**Source records**
(** The [catch] block. *)
Lemma load_failure st s e t :
  during_load st s -> validate t = Some e ->
  load_result st t (Ret VNull) (fail_state e s).
Proof.
  intros (Hcells & Happ & Heff & Hel) Hval. split; [done|]. rewrite Hval.
  split; [done|]. unfold fail_state. cbn. rewrite Happ, Heff, Hel.
  split; [done|]. split; [|done]. by destruct (chartElement st).
Qed.

Lemma wpo_modify f st (Q : outcome unit -> state -> Prop) :
  Q (Ret tt) (f st) -> wpo (modify f) st Q.
Proof. done. Qed.

Lemma during_load_grows st s s' :
  during_load st s -> grows [] s s' -> during_load st s'.
Proof.
  intros (Hcells & Happ & Heff & Hel) [_ Hg Hw]. unfold world in Hw.
  injection Hw as Ha He Hf _ _ _. split; [|split; [|split]]; try congruence.
  intros l c Hl. apply Hg; [by apply Hcells|apply not_elem_of_nil].
Qed.

Lemma catch_run e s :
  (App.set_failed e;; App.logError "loadTopicData" e;;
   App.showErrorState (message e);; mret VNull) s
  = (Ret VNull, fail_state e s).
Proof. reflexivity. Qed.

Lemma wpo_bind_run {A B} (m : M A) (k : A -> M B) st a st'
    (Q : outcome B -> state -> Prop) :
  m st = (Ret a, st') -> wpo (k a) st' Q -> wpo (m ≫= k) st Q.
Proof. intros Hm Hk. unfold wpo. by rewrite (bind_run _ _ _ _ _ Hm). Qed.

Lemma wpo_bind_throw {A B} (m : M A) (k : A -> M B) st e st'
    (Q : outcome B -> state -> Prop) :
  m st = (Throw e, st') -> Q (Throw e) st' -> wpo (m ≫= k) st Q.
Proof. intros Hm HQ. unfold wpo. by rewrite (bind_throw _ _ _ _ _ Hm). Qed.

Lemma validate_not_null t :
  t <> TNull ->
  validate t
  = if negb (t_truthy (field "years" t))
       || negb (t_truthy (field "categories" t))
       || negb (is_array (field "years" t))
    then Some (Exn KError "Invalid data format: missing required fields")
    else
      match first_inconsistent (length (items (field "years" t)))
              (t_entries (field "categories" t)) with
      | Some k => Some (Exn KError ("Data inconsistency in category: " +:+ k))
      | None => None
      end.
Proof. by destruct t. Qed.

Lemma years_length_run lk st v t :
  sub lk (lookup_of (heap_of st)) ->
  reads_in lk v t -> json_value t = true -> t <> TNull ->
  is_array (field "years" t) = true ->
  (y ← get v "years"; get y "length") st
  = (Ret (VNum (Z.of_nat (length (items (field "years" t))))), st).
Proof.
  intros Hsub Hv Hjson Hnull Harr.
  destruct (get_json_ret _ _ _ _ "years" (or_introl eq_refl) Hsub Hv Hjson Hnull)
    as (y & Hy & Hyr).
  rewrite (bind_run _ _ _ _ _ Hy).
  destruct (field "years" t) as [| | | | | | |ys| ]; try done.
  by rewrite (get_length_run _ _ _ _ Hsub Hyr).
Qed.

Lemma array_length_run st l vs :
  heap_of st !! l = Some (CArr vs) ->
  get (VRef l) "length" st = (Ret (VNum (Z.of_nat (length vs))), st).
Proof. intros Hl. unfold get, deref, mbind, M_bind. by rewrite Hl. Qed.

(** [Object.keys(data.categories).length] *)
Lemma wp_category_count lk st v t (Q : val -> state -> Prop) :
  sub lk (lookup_of (heap_of st)) ->
  reads_in lk v t -> json_value t = true -> t <> TNull ->
  t_truthy (field "categories" t) = true ->
  (forall st' n, grows [] st st' -> Q (VNum n) st') ->
  wp (c ← get v "categories"; k ← Object_keys c; get k "length") st Q.
Proof.
  intros Hsub Hv Hjson Hnull Htruthy HQ.
  destruct (get_json_ret _ _ _ _ "categories" (or_intror eq_refl) Hsub Hv Hjson
              Hnull) as (c & Hc & Hcr).
  apply wp_bind. eapply wp_run; [exact Hc|].
  destruct (own_entries_run _ _ _ _ Hsub Hcr (json_value_field _ _ Hjson Htruthy)
              Htruthy) as (kvs & Hrun & _).
  apply wp_bind. unfold Object_keys. apply wp_bind.
  eapply wp_run; [exact Hrun|]. apply wp_alloc. intros st' Hg Hl _.
  eapply wp_run; [by apply array_length_run|]. by apply HQ.
Qed.

Lemma for_of_run st l vs (body : val -> M unit) :
  heap_of st !! l = Some (CArr vs) ->
  for_of (VRef l) body st = foldM (fun _ x => body x) tt vs st.
Proof.
  intros Hl. unfold for_of, iterable_elems, deref, mbind, M_bind.
  by rewrite Hl.
Qed.

Lemma loadTopicData_spec st status text t :
  json_value t = true ->
  wpo (App.loadTopicData (App.Response true status text (Some t))) st
    (load_result st t).
Proof.
  intros Hjson. unfold App.loadTopicData. apply wpo_try_catch.
  match goal with |- wpo _ _ ?Q => set (Qb := Q) end.
  assert (forall s e, during_load st s -> validate t = Some e ->
            Qb (Throw e) s) as Hthrow.
  { intros s e Hs He. unfold Qb, wpo. rewrite catch_run.
    by apply load_failure. }
  apply wpo_bind. apply wpo_modify.
  match goal with |- wpo _ ?s _ => set (s1 := s) end.
  assert (during_load st s1) as Hs1.
  { split; [done|]. by repeat split. }
  cbn [negb]. apply wpo_bind, wpo_ret. cbn [App.response_json].
  eapply wpo_bind_wp; [apply wp_inject|]. intros data s2 [Hg2 Hdata].
  assert (during_load st s2) as Hs2 by (by eapply during_load_grows).
  assert (t = TNull \/ t <> TNull) as [->|Hnull]
    by (destruct t; auto; by right).
  { apply reads_in_prim in Hdata as ->.
    eapply wpo_bind_throw; [reflexivity|]. by apply Hthrow. }
  eapply wpo_bind_run; [by eapply schema_check_run; [apply sub_refl|..]|].
  rewrite (validate_not_null _ Hnull) in Hthrow.
  destruct (negb (t_truthy (field "years" t))
            || negb (t_truthy (field "categories" t))
            || negb (is_array (field "years" t))) eqn:Hinvalid.
  { eapply wpo_bind_throw; [reflexivity|]. by apply Hthrow. }
  apply orb_false_elim in Hinvalid as [[Hy Hc]%orb_false_elim Harr].
  apply negb_false_iff in Hy, Hc, Harr.
  apply wpo_bind, wpo_ret.
  eapply wpo_bind_run; [by eapply years_length_run; [apply sub_refl|..]|].
  set (lk2 := lookup_of (heap_of s2)).
  eapply (wpo_bind_wp _ _ _ (fun v s3 =>
            exists lE pairs, v = VRef lE /\ grows [] s2 s3
              /\ heap_of s3 !! lE = Some (CArr pairs)
              /\ Forall2 (pair_at lk2 (heap_of s3)) pairs
                   (t_entries (field "categories" t)))).
  { destruct (get_json_ret lk2 s2 data t "categories" (or_intror eq_refl)
                (sub_refl _) Hdata Hjson Hnull) as (c & Hcrun & Hcr).
    apply wp_bind. eapply wp_run; [exact Hcrun|].
    eapply wp_Object_entries_json;
      [apply sub_refl|exact Hcr|by apply json_value_field|exact Hc|].
    intros s3 lE pairs Hg3 HlE Hpairs. by exists lE, pairs. }
  intros entries s3 (lE & pairs & -> & Hg3 & HlE & Hpairs).
  assert (during_load st s3) as Hs3 by (by eapply during_load_grows).
  assert (sub lk2 (lookup_of (heap_of s3))) as Hsub3 by (by apply grows_sub).
  assert (for_of (VRef lE)
            (App.check_entry
               (VNum (Z.of_nat (length (items (field "years" t)))))) s3
          = match first_inconsistent (length (items (field "years" t)))
                    (t_entries (field "categories" t)) with
            | Some k =>
                (Throw (Exn KError ("Data inconsistency in category: " +:+ k)),
                 s3)
            | None => (Ret tt, s3)
            end) as Hloop.
  { rewrite (for_of_run _ _ _ _ HlE). by apply (check_loop_run lk2). }
  destruct (first_inconsistent (length (items (field "years" t)))
              (t_entries (field "categories" t))) as [k|] eqn:Hfirst.
  { eapply wpo_bind_throw; [exact Hloop|]. by apply Hthrow. }
  eapply wpo_bind_run; [exact Hloop|].
  apply wpo_bind, wpo_modify.
  match goal with |- wpo _ ?s _ => set (s4 := s) end.
  eapply (wpo_wp _ _ (fun v sF =>
            v = data
            /\ (forall l c, heap_of s4 !! l = Some c -> heap_of sF !! l = Some c)
            /\ AppState sF = AppState s4)).
  { assert (forall s, grows [] s4 s -> sub lk2 (lookup_of (heap_of s))) as Hsub.
    { intros s Hg. eapply sub_trans; [exact Hsub3|]. by apply (grows_sub s4). }
    apply wp_bind.
    eapply wp_run; [by eapply (years_length_run lk2); [exact Hsub3|..]|].
    apply wp_bind.
    eapply (wp_category_count lk2); [exact Hsub3|exact Hdata|done..|].
    intros s5 n Hg5. apply wp_bind.
    eapply wp_run; [by eapply (years_length_run lk2); [apply Hsub|..]|].
    apply wp_bind.
    eapply (wp_category_count lk2); [by apply Hsub|exact Hdata|done..|].
    intros s6 n' Hg6. apply wp_bind, wp_ret.
    apply wp_bind, wp_alloc. intros s7 Hg7 _ _.
    apply wp_bind. apply wp_run with (a := tt)
      (st' := set_effects
                (effects s7
                 ++ [ConsoleLog "[TopicEvolution] Data loaded successfully:"
                       [VRef (length (heap_of s6))]]) s7); [done|].
    apply wp_ret. split; [done|].
    assert (grows [] s4 s7) as Hg47.
    { eapply grows_trans; [exact Hg5|]. by eapply grows_trans. }
    split.
    - intros l c Hl. cbn [heap_of set_effects].
      eapply grows_cells; [exact Hg47|exact Hl|apply not_elem_of_nil].
    - destruct Hg47 as [_ _ Hw]. unfold world in Hw. by injection Hw. }
  intros v sF (-> & Hcells & Happ). unfold Qb, load_result.
  destruct Hs3 as (Hcells3 & Happ3 & _). split.
  { intros l c Hl. apply Hcells. by apply Hcells3. }
  rewrite (validate_not_null _ Hnull), Hy, Hc, Harr. cbn [negb orb].
  rewrite Hfirst. exists data. split; [done|]. split.
  - eapply reads_in_sub; [|exact Hdata]. intros l c Hl. unfold lookup_of in *.
    apply Hcells. change (heap_of s3 !! l = Some c).
    eapply grows_cells; [exact Hg3|exact Hl|apply not_elem_of_nil].
  - rewrite Happ. unfold s4, loaded. cbn. by rewrite Happ3.
Qed.
Section wait_for_db_command.
Import documents wait_for_db.



(** X10. With DATABASE_URL set to a URL that can be split and whose port
    can be read: if the server refuses the attempts before the k-th and
    accepts the k-th, for some k up to 30, the command returns after
    exactly k connections, having slept min(2^i, 10) seconds after each
    failed attempt i, and its last line reports success. *)
Theorem wait_for_db_first_success (env : Environment) (url : string)
    (p : ParseResult) (number : option Z) (k : Z) :
  environ env !! "DATABASE_URL" = Some url ->
  urlparse env url = parsed p ->
  port p = port_value number ->
  1 <= k <= 30 ->
  (forall args i, 1 <= i < k -> is_Some (connect env args i)) ->
  (forall args, connect env args k = None) ->
  exists st,
    handle env = Some (returned, st) /\
    length (connects st) = Z.to_nat k /\
    slept st = map backoff (seqZ 1 (k - 1)) /\
    last (out st)
    = Some (SUCCESS, "Database is ready and accepting connections.").
Proof.
  intros Hurl Hparse Hport Hk Hfail Hok.
  destruct (handle_runs env url p number Hurl Hparse Hport)
    as (n & r & st & Hn & Hrun & Hcon & Hslept & Hbefore & Hend).
  set (args := {| dbname := _ |}) in *.
  assert (Hin : args ∈ connects st).
  { rewrite Hcon. apply elem_of_replicate. split; [reflexivity | lia]. }
  specialize (Hend args Hin).
  assert (Hnk : 1 + n = k).
  { destruct (Z.lt_trichotomy (1 + n) k) as [Hlt|[Heq|Hgt]]; [|exact Heq|].
    - destruct (Hfail args (1 + n) ltac:(lia)) as [e He].
      rewrite He in Hend. lia.
    - destruct (Hbefore k args ltac:(lia) Hin) as [e He].
      by rewrite Hok in He. }
  rewrite Hnk, Hok in Hend. destruct Hend as [-> Hlast].
  exists st. split; [exact Hrun|].
  rewrite Hcon, Hslept, length_replicate.
  split; [f_equal; lia|]. split; [f_equal; f_equal; lia | exact Hlast].
Qed.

**Goal of the exercise**
Go to the line in the material above that contains "eapply (wpo_bind_wp _ _ _ (fun v s3 =>" and copy exactly from there through the line that contains "apply wpo_bind, wpo_modify.", stopping after it.

**Task solution**
  eapply (wpo_bind_wp _ _ _ (fun v s3 =>
            exists lE pairs, v = VRef lE /\ grows [] s2 s3
              /\ heap_of s3 !! lE = Some (CArr pairs)
              /\ Forall2 (pair_at lk2 (heap_of s3)) pairs
                   (t_entries (field "categories" t)))).
  { destruct (get_json_ret lk2 s2 data t "categories" (or_intror eq_refl)
                (sub_refl _) Hdata Hjson Hnull) as (c & Hcrun & Hcr).
    apply wp_bind. eapply wp_run; [exact Hcrun|].
    eapply wp_Object_entries_json;
      [apply sub_refl|exact Hcr|by apply json_value_field|exact Hc|].
    intros s3 lE pairs Hg3 HlE Hpairs. by exists lE, pairs. }
  intros entries s3 (lE & pairs & -> & Hg3 & HlE & Hpairs).
  assert (during_load st s3) as Hs3 by (by eapply during_load_grows).
  assert (sub lk2 (lookup_of (heap_of s3))) as Hsub3 by (by apply grows_sub).
  assert (for_of (VRef lE)
            (App.check_entry
               (VNum (Z.of_nat (length (items (field "years" t)))))) s3
          = match first_inconsistent (length (items (field "years" t)))
                    (t_entries (field "categories" t)) with
            | Some k =>
                (Throw (Exn KError ("Data inconsistency in category: " +:+ k)),
                 s3)
            | None => (Ret tt, s3)
            end) as Hloop.
  { rewrite (for_of_run _ _ _ _ HlE). by apply (check_loop_run lk2). }
  destruct (first_inconsistent (length (items (field "years" t)))
              (t_entries (field "categories" t))) as [k|] eqn:Hfirst.
  { eapply wpo_bind_throw; [exact Hloop|]. by apply Hthrow. }
  eapply wpo_bind_run; [exact Hloop|].
  apply wpo_bind, wpo_modify.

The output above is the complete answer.